Probabilistic Adjudication: An overview

Motivation

I think an aspect of adjudication that is often a bit overlooked is a probabilistic interpretation. Even though arguments are often “bought to some degree” or the judges are “convinced to some extend” we rarely talk about what that means. I have written a three-part mini-series about this topic on my blog where I try to be as detailed as possible. This post serves as a short motivation for and overview of the basic concepts. If you are unfamiliar with probability distributions you might want to check out the first paragraphs of Part I.

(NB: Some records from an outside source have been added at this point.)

Definition echoSnapshotToProto (snap : EchoSessionSnapshot) : EchoSessionPb :=
  {| ep_PeerAddress := Addr_String (ess_PeerAddr snap); ep_LocalAddress := Addr_String (ess_LocalAddr snap);
     ep_InterfaceName := ess_Interface snap; ep_PbTxInterval := Some (NewDuration (ess_TxInterval snap));
     ep_DetectMultiplier := ess_DetectMultiplier snap; ep_LocalDiscriminator := ess_LocalDiscr snap;
     ep_LocalState := stateToProto (ess_State snap); ep_LocalDiagnostic := diagToProto (ess_LocalDiag snap);
     ep_PacketsSent := ess_EchosSent snap; ep_PacketsReceived := ess_EchosReceived snap;
     ep_LastStateChange := NewTimestamp <$> ess_LastStateChange snap |}.

(** The server has no table of ports: the sender is not closed again. *)
Definition AddEchoSession (env : SenderEnv) (rd : reads) (ord : order Z nat) (req : AddEchoSessionRequest)
    (srv : BFDServer) : go connect_error EchoSessionPb * BFDServer :=
  match echoSessionConfigFromProto req with
  | Err e => (Err (invalid e), srv)
  | Panic => (Panic, srv)
  | Ok cfg =>
      match CreateSender env (ec_LocalAddr cfg) false (sv_senderFactory srv) with
      | (Err e, f) => (Err (mapManagerError (ErrServerSender e)), {| srv with sv_senderFactory := f |})
      | (Panic, f) => (Panic, {| srv with sv_senderFactory := f |})
      | (Ok _, f) =>
          let srv := {| srv with sv_senderFactory := f |} in
          match CreateEchoSession cfg rd (sv_manager srv) with
          | (Err e, m) => (Err (mapManagerError (ErrServerManager e)), {| srv with sv_manager := m |})
          | (Panic, m) => (Panic, {| srv with sv_manager := m |})
          | (Ok discr, m) =>
              (match List.find (fun snap => ess_LocalDiscr snap =? discr) (EchoSessions ord m) with
               | Some snap => Ok (echoSnapshotToProto snap)
               | None => Err (mkConnectError CodeInternal (ErrServerManager ErrEchoSessionNotFound))
               end, {| srv with sv_manager := m |})
          end
      end
  end.

Definition DeleteEchoSession (discr : Z) (srv : BFDServer) : go connect_error unit * BFDServer :=
  match DestroyEchoSession discr (sv_manager srv) with
  | (Err e, m) => (Err (mapManagerError (ErrServerManager e)), {| srv with sv_manager := m |})
  | (Panic, m) => (Panic, {| srv with sv_manager := m |})
  | (Ok _, m) => (Ok tt, {| srv with sv_manager := m |})
  end.

Definition ListEchoSessions (ord : order Z nat) (srv : BFDServer) : list EchoSessionPb :=
  echoSnapshotToProto <$> EchoSessions ord (sv_manager srv).

(** ** Micro-BFD groups ([micro.go]) *)

Definition microBFDConfigFromProto (req : AddMicroBFDGroupRequest) : go server_error MicroBFDConfig :=
  if bool_decide (mrq_LagInterface req = "") then Err ErrMicroLAGRequired else
  if bool_decide (mrq_MemberLinks req = []) then Err ErrMicroMembersRequired else
  peerAddr ← parse_required (mrq_PeerAddress req);
  localAddr ← parse_optional (mrq_LocalAddress req);
  let mult := mrq_DetectMultiplier req in
  if mult =? 0 then Err ErrMicroDetectMultZero else
  if 255 <? mult then Err ErrDetectMultOverflow else
  let minActive := mrq_MinActiveLinks req in
  if (minActive <? 1) || (Z.of_nat (length (mrq_MemberLinks req)) <? minActive) then Err ErrMicroMinActiveRange else
  Ok {| mc_LAGInterface := mrq_LagInterface req; mc_MemberLinks := mrq_MemberLinks req;
        mc_PeerAddr := peerAddr; mc_LocalAddr := localAddr;
        mc_DesiredMinTxInterval := durationFromProto (mrq_DesiredMinTxInterval req);
        mc_RequiredMinRxInterval := durationFromProto (mrq_RequiredMinRxInterval req);
        mc_DetectMultiplier := u8 mult; mc_MinActiveLinks := minActive |}.

(** [cfg]: the configuration when the group was just made, nothing in a list. *)
Definition microGroupSnapshotToProto (snap : MicroBFDGroupSnapshot) (cfg : option MicroBFDConfig)
    : MicroBFDGroupPb :=
  let count n := if 0 <=? n then u32 n else 0 in
  {| mp_LagInterface := ms_LAGInterface snap;
     mp_MemberLinks := match cfg with Some c => mc_MemberLinks c | None => ml_Interface <$> ms_Members snap end;
     mp_PeerAddress := Addr_String (ms_PeerAddr snap); mp_LocalAddress := Addr_String (ms_LocalAddr snap);
     mp_DesiredMinTxInterval := (fun c => NewDuration (mc_DesiredMinTxInterval c)) <$> cfg;
     mp_RequiredMinRxInterval := (fun c => NewDuration (mc_RequiredMinRxInterval c)) <$> cfg;
     mp_DetectMultiplier := match cfg with Some c => mc_DetectMultiplier c | None => 0 end;
     mp_MinActiveLinks := count (ms_MinActiveLinks snap); mp_AggregateUp := ms_AggregateUp snap;
     mp_UpMemberCount := count (ms_UpCount snap) |}.

Definition AddMicroBFDGroup (ord : order string MicroBFDGroup) (ordm : order string memberEntry)
    (req : AddMicroBFDGroupRequest) (srv : BFDServer) : go connect_error MicroBFDGroupPb * BFDServer :=
  match microBFDConfigFromProto req with
  | Err e => (Err (invalid e), srv)
  | Panic => (Panic, srv)
  | Ok cfg =>
      match CreateMicroBFDGroup cfg (sv_manager srv) with
      | (Err e, m) => (Err (mapManagerError (ErrServerManager e)), {| srv with sv_manager := m |})
      | (Panic, m) => (Panic, {| srv with sv_manager := m |})
      | (Ok _, m) =>
          (match List.find (fun snap => bool_decide (ms_LAGInterface snap = mc_LAGInterface cfg))
                   (MicroBFDGroups ord ordm m) with
           | Some snap => Ok (microGroupSnapshotToProto snap (Some cfg))
           | None => Err (mkConnectError CodeInternal (ErrServerManager ErrMicroBFDGroupNotFound))
           end, {| srv with sv_manager := m |})
      end
  end.

Definition DeleteMicroBFDGroup (lagInterface : string) (srv : BFDServer) : go connect_error unit * BFDServer :=
  if bool_decide (lagInterface = "") then (Err (invalid ErrMicroLAGRequired), srv) else
  match DestroyMicroBFDGroup lagInterface (sv_manager srv) with
  | (Err e, m) => (Err (mapManagerError (ErrServerManager e)), {| srv with sv_manager := m |})
  | (Panic, m) => (Panic, {| srv with sv_manager := m |})
  | (Ok _, m) => (Ok tt, {| srv with sv_manager := m |})
  end.

Definition ListMicroBFDGroups (ord : order string MicroBFDGroup) (ordm : order string memberEntry)
    (srv : BFDServer) : list MicroBFDGroupPb :=
  (fun snap => microGroupSnapshotToProto snap None) <$> MicroBFDGroups ord ordm (sv_manager srv).

End Handlers.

We don’t think about the world in a binary fashion. Our weather apps usually don’t say “It will rain” but “It will rain with a probability of 70 percent”. When we say something like “I am probably coming to the party” you express a probabilistic statement, i.e. you don’t say “I’m definitely coming” or “I’m definitely not coming” but rather “I am more likely to come than not”. Our decision making also works with probabilistic assessments. When the weather app says it will rain with 70 percent probability you might think: “well that is too much of a risk and I, therefore, do not go outside” or “I’m willing to take the risk”. These kinds of assessments not only happen on a small level in our daily lives but also in the decision making of governments and companies. If the experts say there is a 5 percent chance of a nuclear attack on the country the government will not reply “We will just round this 5 percent to 0 percent and do nothing”. If a company predicts that there is a 40 percent probability that a part of their supply chain will fail, they will likely think of alternative strategies even though it is less likely to happen than not. The reason for these decisions is because the actors in question used an expected value, i.e. the probability of an event multiplied with its harm/benefit. The expected damage of a nuclear scenario with 5 percent is still very large and a scenario where your supply chains brake with 40 percent might have catastrophic results for the company.

The basic message that I want to get out there is that the world is not binary, our decision making is not binary and therefore debating and adjudication should not be either. They should be probabilistic.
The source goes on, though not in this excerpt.